Failing C Function to Accept User String Array Input

Question

I am trying to create a C function I can call in small programs I write, to accept user input:

char GetStringMine()
{
    int i = 0;
    char ch;
    char * tmpstring = (char *) malloc(2048 * sizeof(char));
    while(ch != '\n')
    {
        ch = getchar();
        tmpstring[i++] = ch;
    }
    tmpstring[i] = '\0';
    return * tmpstring;
    free(tmpstring);
}

But it does not compile. Please can you tell me what I am doing wrong, and what I can do better?

Answer 1

• First thing:

  In your code,

   while(ch != '\n')
  

  invokes undefined behavior, as ch is an automatic local variable and unless initialized explicitly, it contains an indeterminate value. Trying to read an indeterminate value is UB.

• Second thing,

  free(tmpstring);
  

  after the return statement has no effect, at all. Just remove it.

• Third thing:

  Please see this discussion on why not to cast the return value of malloc() and family in C..

• Fourth thing:

  As per your return statement, the function return type should be of char *, instead of a char.

Finally

But it does not compile

cannot be answered in current form. You need to provide more information in your question to clarify "what" and "how".

Answer 2

Try this...

static char tmpstring[2048] = {0};

char* GetStringMine()
{
    int i = 0;
    char ch = 0;

    while(ch != '\n')
    {
        ch = getchar();
        tmpstring[i++] = ch;
    }

    return tmpstring;  
}

• You cannot free the allocated memory then return a pointer to it, the data will be gone
• No need to use malloc, as you are not dynamically allocating the array(1)
• Return a char*, not a char

(1) In your example you effectively are fixing the size of memory to 2048. Think about protecting against a buffer overrun - what will happen if a user enters more than 2048 characters, and how will you protect your code against this. In a real world application you would need to reallocate if going over the allotted size, or restrict the amount of input for the memory allocated.

Answer 3

You are trying to return a char pointer(char*) but the return type is a char. Also you should consider other comments too.

char* GetStringMine()
{
    int i = 0;
    char ch;
    char * tmpstring = (char *) malloc(2048 * sizeof(char));
    while(ch != '\n')
    {
        ch = getchar();
        tmpstring[i++] = ch;
    }
    tmpstring[i] = '\0';
    return  tmpstring;
}

Answer 4

The worst thing about this code is that you're trying return a pointer to a local variable. The variable tmpstring is destroyed after the execution of your function is complete (i.e. on your return statement).

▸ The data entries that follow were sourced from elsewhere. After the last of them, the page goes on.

Lemma sanity_checks_assertion_iff_witness :
  (Cleaner.sanity_checks 0 [Samples.listings]).2 = [Samples.listings]
  ∧ ∃ msg, (Cleaner.sanity_checks 0 [Samples.listings]).1
           = Raise (AssertionError msg).
Proof.
  destruct (sanity_checks_assertion_iff [Samples.listings] 0%nat Samples.listings)
    as [Hstore Hiff]; try (intros _; split; [reflexivity|discriminate]).
  - reflexivity.
  - intros Hc%has_elem. discriminate Hc.
  - intros Hc%has_elem. discriminate Hc.
  - split; [done|]. apply Hiff. left. exists (-5)%Q. split; [|done].
    vm_compute. do 4 apply list_elem_of_further. apply list_elem_of_here.
Defined.

End Checks.

(** ** Currency coercion *)

Module Currency.
Import Run FrameFacts SeriesFacts CleanerRun Text Numeral Samples.

Lemma digit_classes c :
  is_digit c = true ->
  is_blank c = false ∧ is_exp_mark c = false ∧ is_point c = false
  ∧ ∀ l, split_sign (c :: l) = (false, c :: l).
Proof.
  destruct c as [[] [] [] [] [] [] [] []]; intros Hd; vm_compute in Hd;
    try discriminate; repeat split.
Qed.

Lemma lstrip_by_id p l :
  (∀ c, c ∈ l -> p c = false) -> lstrip_by p l = l.
Proof.
  destruct l as [|c l]; [done|]. intros Hall. cbn.
  by rewrite (Hall c) by apply list_elem_of_here.
Qed.

Lemma strip_by_id p l :
  (∀ c, c ∈ l -> p c = false) -> strip_by p l = l.
Proof.
  intros Hall. unfold strip_by. rewrite (lstrip_by_id p l Hall).
  rewrite lstrip_by_id; [apply rev_involutive|].
  intros c Hc. apply Hall. apply list_elem_of_In. apply in_rev.
  by apply list_elem_of_In.
Qed.

Lemma break_at_none p l :
  (∀ c, c ∈ l -> p c = false) -> break_at p l = (l, None).
Proof.
  induction l as [|c l IH]; intros Hall; [done|]. cbn.
  rewrite (Hall c) by apply list_elem_of_here.
  rewrite IH; [done|]. intros x Hx. by apply Hall, list_elem_of_further.
Qed.

Lemma break_at_first p a x b :
  (∀ c, c ∈ a -> p c = false) -> p x = true ->
  break_at p (a ++ x :: b) = (a, Some b).
Proof.
  intros Hall Hx. induction a as [|c a IH]; cbn.
  - by rewrite Hx.
  - rewrite (Hall c) by apply list_elem_of_here.
    rewrite IH; [done|]. intros y Hy. by apply Hall, list_elem_of_further.
Qed.

Lemma digits_from_value acc l :
  Forall (λ c, is_digit c = true) l ->
  digits_from acc l
  = Some (fold_left (λ a c, (10 * a + digit_val c)%Z) l acc).
Proof.
  intros Hall. revert acc. induction Hall as [|c l Hc _ IH]; intros acc; [done|].
  cbn. by rewrite Hc, IH.
Qed.

Lemma pow10_neg (k : nat) :
  (pow10 (0 - Z.of_nat k) == / inject_Z (10 ^ Z.of_nat k))%Q.
Proof.
  unfold pow10. destruct (0 <=? 0 - Z.of_nat k)%Z eqn:E.
  - apply Z.leb_le in E. assert (k = 0%nat) as -> by lia. reflexivity.
  - by replace (- (0 - Z.of_nat k))%Z with (Z.of_nat k) by lia.
Qed.

(** a decimal numeral parses to the number it denotes *)
Lemma parse_decimal ip fp :
  Forall (λ c, is_digit c = true) ip ->
  Forall (λ c, is_digit c = true) fp ->
  ip ≠ [] ->
  parse_chars (ip ++ "."%char :: fp) = Some (decimal ip fp).
Proof.
  intros Hip Hfp Hne. unfold parse_chars.
  assert (Hall : ∀ c, c ∈ ip ++ "."%char :: fp ->
                      is_blank c = false ∧ is_exp_mark c = false).
  { intros c [Hc|Hc]%elem_of_app.
    - rewrite Forall_forall in Hip. by apply Hip, digit_classes in Hc as (? & ? & _).
    - apply elem_of_cons in Hc as [->|Hc]; [done|].
      rewrite Forall_forall in Hfp. by apply Hfp, digit_classes in Hc as (? & ? & _). }
  rewrite strip_by_id by (intros c Hc; by apply Hall).
  destruct ip as [|c0 ip]; [done|].
  assert (Hc0 : is_digit c0 = true) by (by inversion Hip).
  destruct (digit_classes c0 Hc0) as (_ & _ & _ & Hsign).
  rewrite <- app_comm_cons, Hsign, app_comm_cons.
  rewrite break_at_none by (intros c Hc; by apply Hall).
  unfold mantissa. rewrite break_at_first; [|
    intros c Hc; rewrite Forall_forall in Hip;
    by apply Hip, digit_classes in Hc as (_ & _ & ? & _) | done].
  cbn [default exponent].
  rewrite <- app_comm_cons. cbv iota. rewrite app_comm_cons.
  unfold digits. rewrite digits_from_value by (by apply Forall_app).
  f_equal. unfold decimal. apply Qred_complete. fold (value ((c0 :: ip) ++ fp)).
  rewrite pow10_neg. reflexivity.
Qed.

Lemma parse_text l : parse (text l) = parse_chars l.
Proof.
  unfold parse, chars, text. by rewrite list_ascii_of_string_of_list_ascii.
Qed.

To correct this, you should ask a char* as a parameter, and store the read characters in it (careful with the overflows if you're going with this solution).

Or, you could declare tmpstring as a static char tmpstring[2048] = {0};. static means it won't be destroyed after the function is over. Although I've seen that kind of things in the standard library sometimes, I wouldn't recommend it since the contents will be erased when the function is called again.

For the other problems, see the previous answers.